Multivariate Gaussian Process Surrogate Models in High Dimensions

Robert Armstrong | 21-FS-037

Project Overview

There is a need for improved predictive models that implicitly account for uncertainty in computationally demanding problems. In this project, we explored the feasibility of using Gaussian Processes (GPs) to build a surrogate model for the inverse problem of multiple correlated variables in large dimensions. We extended the fast approximate GP code, MuyGPyS, to incorporate a multivariate model and tested it on cosmological simulation data. For our validation dataset, we found excellent agreement for both 1D posterior constraints and coverage from the GP results compared to Markov Chain Monte Carlo. However, we found that the hyperparameter optimization strategy used in MuyGPyS was not always sensitive to some parameters and therefore needed a unique estimation approach.

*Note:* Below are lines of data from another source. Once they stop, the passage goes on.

(* ================================================================= *)
(** ** The text a file contributes to the prompt *)

Lemma split_lines_lineFree (s : jsstr) :
  Forall (fun l => lineFeeds l = 0) (split_lines s).
Proof.
  induction s as [|c s IH]; cbn [split_lines].
  - constructor; [reflexivity|constructor].
  - destruct (N.eqb_spec c newline) as [->|Hc].
    + constructor; [reflexivity|exact IH].
    + destruct (split_lines s) as [|l ls].
      * constructor; [|constructor]. unfold lineFeeds. cbn [filter].
        destruct (N.eqb_spec newline c); [congruence|reflexivity].
      * inversion IH as [|l0 ls0 Hl Hls]. subst. constructor; [|exact Hls].
        unfold lineFeeds in *. cbn [filter].
        destruct (N.eqb_spec newline c); [congruence|exact Hl].
Qed.

Lemma joinLines_app (before after : list jsstr) :
  before <> [] -> after <> [] ->
  joinLines (before ++ after) = joinLines before ++ newline :: joinLines after.
Proof.
  intros Hb Ha. induction before as [|b before IH]; [congruence|].
  destruct before as [|b' before].
  - cbn [app joinLines]. destruct after; [congruence|reflexivity].
  - change ((b :: b' :: before) ++ after) with (b :: (b' :: before) ++ after).
    change (joinLines (b :: (b' :: before) ++ after))
      with (b ++ newline :: joinLines ((b' :: before) ++ after)).
    rewrite IH by discriminate.
    change (joinLines (b :: b' :: before))
      with (b ++ newline :: joinLines (b' :: before)).
    rewrite <- app_assoc. reflexivity.
Qed.

Lemma lineFeeds_cons_newline (s : jsstr) : lineFeeds (newline :: s) = S (lineFeeds s).
Proof. reflexivity. Qed.

Lemma lineFeeds_joinLines (lines : list jsstr) :
  Forall (fun l => lineFeeds l = 0) lines ->
  lineFeeds (joinLines lines) = List.length lines - 1.
Proof.
  induction lines as [|l lines IH]; intros H; [reflexivity|].
  inversion H as [|l0 ls0 Hl Hls]. subst. destruct lines as [|l' lines].
  - exact Hl.
  - change (joinLines (l :: l' :: lines)) with (l ++ newline :: joinLines (l' :: lines)).
    rewrite lineFeeds_app, lineFeeds_cons_newline, Hl, (IH Hls).
    cbn [List.length]. lia.
Qed.

(** The text cut after its first lines is the beginning of the text that
    ends before the line feed that closes the last line allowed. *)
Lemma lineCapped_spec (maxLines : option nat) (content : jsstr) :
  exists rest,
    content = lineCapped maxLines content ++ rest
    /\ match maxLines with
       | Some (S n) =>
           (rest = [] /\ lineFeeds content <= n)
           \/ (exists rest', rest = newline :: rest'
                             /\ lineFeeds (lineCapped maxLines content) = n)
       | _ => rest = []
       end.
Proof.
  destruct maxLines as [[|n]|]; cbn [lineCapped];
    try (exists []; split; [now rewrite app_nil_r|reflexivity]).
  pose proof (split_lines_length content) as Hlen.
  pose proof (split_lines_lineFree content) as Hfree.
  pose proof (joinLines_split_lines content) as Hjoin.
  destruct (Nat.le_gt_cases (List.length (split_lines content)) (S n)) as [Hle|Hgt].
  - exists []. rewrite firstn_all2 by exact Hle. rewrite Hjoin, app_nil_r.
    split; [reflexivity|]. left. split; [reflexivity|lia].
  - rewrite <- (firstn_skipn (S n) (split_lines content)) in Hjoin, Hfree.
    apply Forall_app in Hfree as [Hfree _].
    assert (Hfirst : List.length (firstn (S n) (split_lines content)) = S n)
      by (rewrite length_firstn; lia).
    assert (Hskip : List.length (skipn (S n) (split_lines content)) <> 0)
      by (rewrite length_skipn; lia).
    rewrite joinLines_app in Hjoin.
    + exists (newline :: joinLines (skipn (S n) (split_lines content))).
      split; [now rewrite Hjoin|]. right. eexists. split; [reflexivity|].
      rewrite (lineFeeds_joinLines _ Hfree), Hfirst. lia.
    + intros H. rewrite H in Hfirst. discriminate.
    + intros H. rewrite H in Hskip. now apply Hskip.
Qed.

Section ReadFileIfExistsResult.

Variables (w : World) (resolve : jsstr -> jsstr).

(** X19. What [readFileIfExists] returns. (1) A file that does not exist
    gives [null] and no warning. (2) A file that exists and cannot be read
    raises the exception of the read. (3) A file that is read is first cut
    to its lines: with a positive limit [n] the text is kept up to the
    [n]-th line feed, which is left out with all that follows it, and kept
    whole when it has fewer than [n] line feeds; with no limit, or the limit
    0, it is kept whole. (4) A text so cut of at most 8000 characters is
    returned as it is, without a warning. (5) A longer one is returned as
    its first 8000 characters followed by a line feed and
    [... (truncated)], with one warning that names the file as it was
    asked for and the length before the cut. *)
Theorem readFileIfExists_result (filePath : jsstr) (maxLines : option nat) :
  (existsSync w (resolve filePath) = false ->
   readFileIfExists w resolve filePath maxLines = Ok (None, []))
  /\ (forall e,
      existsSync w (resolve filePath) = true ->
      readFileSync w (resolve filePath) = Throw e ->
      readFileIfExists w resolve filePath maxLines = Throw e)
  /\ (forall content,
      existsSync w (resolve filePath) = true ->
      readFileSync w (resolve filePath) = Ok content ->
      (exists rest,
          content = lineCapped maxLines content ++ rest
          /\ match maxLines with
             | Some (S n) =>
                 (rest = [] /\ lineFeeds content <= n)
                 \/ (exists rest', rest = newline :: rest'
                                   /\ lineFeeds (lineCapped maxLines content) = n)
             | _ => rest = []
             end)
      /\ (List.length (lineCapped maxLines content) <= 8000 ->
          readFileIfExists w resolve filePath maxLines
          = Ok (Some (lineCapped maxLines content), []))
      /\ (8000 < List.length (lineCapped maxLines content) ->
          readFileIfExists w resolve filePath maxLines
          = Ok (Some (firstn 8000 (lineCapped maxLines content)
                      ++ newline :: js "... (truncated)"),
                [js "[architecture-extractor] Truncating " ++ filePath ++ js " ("
                 ++ decimal (List.length (lineCapped maxLines content))
                 ++ js " chars > 8000)"]))).
Proof.
  unfold readFileIfExists, bind. split; [|split].
  - intros ->. reflexivity.
  - intros e -> ->. reflexivity.
  - intros content -> ->. cbn [negb]. fold (lineCapped maxLines content).
    split; [apply lineCapped_spec|].
    unfold truncationNotice.
    generalize (lineCapped maxLines content). intros capped.
    generalize 8000. intros limit.
    split; intros H;
      destruct (Nat.ltb_spec limit (List.length capped)); (lia || reflexivity).
Qed.

End ReadFileIfExistsResult.

Lemma readFileIfExists_result_witness :
  readFileIfExists bigWorld (Path.join (js "repo")) (js "big.txt") (Some 1)
  = Ok (Some (repeat 97%N 8000 ++ newline :: js "... (truncated)"),
        [js "[architecture-extractor] Truncating big.txt (9000 chars > 8000)"])
  /\ readFileIfExists bigWorld (Path.join (js "repo")) (js "big.txt") None
     = Ok (Some (repeat 97%N 8000 ++ newline :: js "... (truncated)"),
           [js "[architecture-extractor] Truncating big.txt (9005 chars > 8000)"]).
Proof.
  split.
  - destruct (readFileIfExists_result bigWorld (Path.join (js "repo")) (js "big.txt")
                (Some 1)) as (_ & _ & H).
    destruct (H bigFile eq_refl eq_refl) as (_ & _ & Hlong).
    rewrite Hlong; [vm_compute; reflexivity|].
    apply Nat.ltb_lt. vm_compute. reflexivity.
  - destruct (readFileIfExists_result bigWorld (Path.join (js "repo")) (js "big.txt")
                None) as (_ & _ & H).
    destruct (H bigFile eq_refl eq_refl) as (_ & _ & Hlong).
    rewrite Hlong; [vm_compute; reflexivity|].
    apply Nat.ltb_lt. vm_compute. reflexivity.
Defined.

Further work is needed to understand how to better constrain the correlation parameters. To achieve good results, also required a training set size of more than a few thousand. Because of this requirement, we were unable to do tests on large cosmological N-body simulations we were planning, but future work could overcome this limitation. Our work demonstrates the potential gain in using GP models for parameter inference in the inverse problem compared to other techniques.

Mission Impact

This work directly impacts our ability to build predictive models for complex data-driven problems that require accurate uncertainty quantification. Our GP method, in contrast to many other machine learning methods, shows accurate and statistically consistent uncertainty predictions. Given that many different applications use simulation-based models, it could have a potentially broad impact on many different areas at Lawrence Livermore National Laboratory. It highlights the power of GP-based models as an alternative to modern methods. This is a particularly promising new line of research for future problems requiring accurate statistical inference.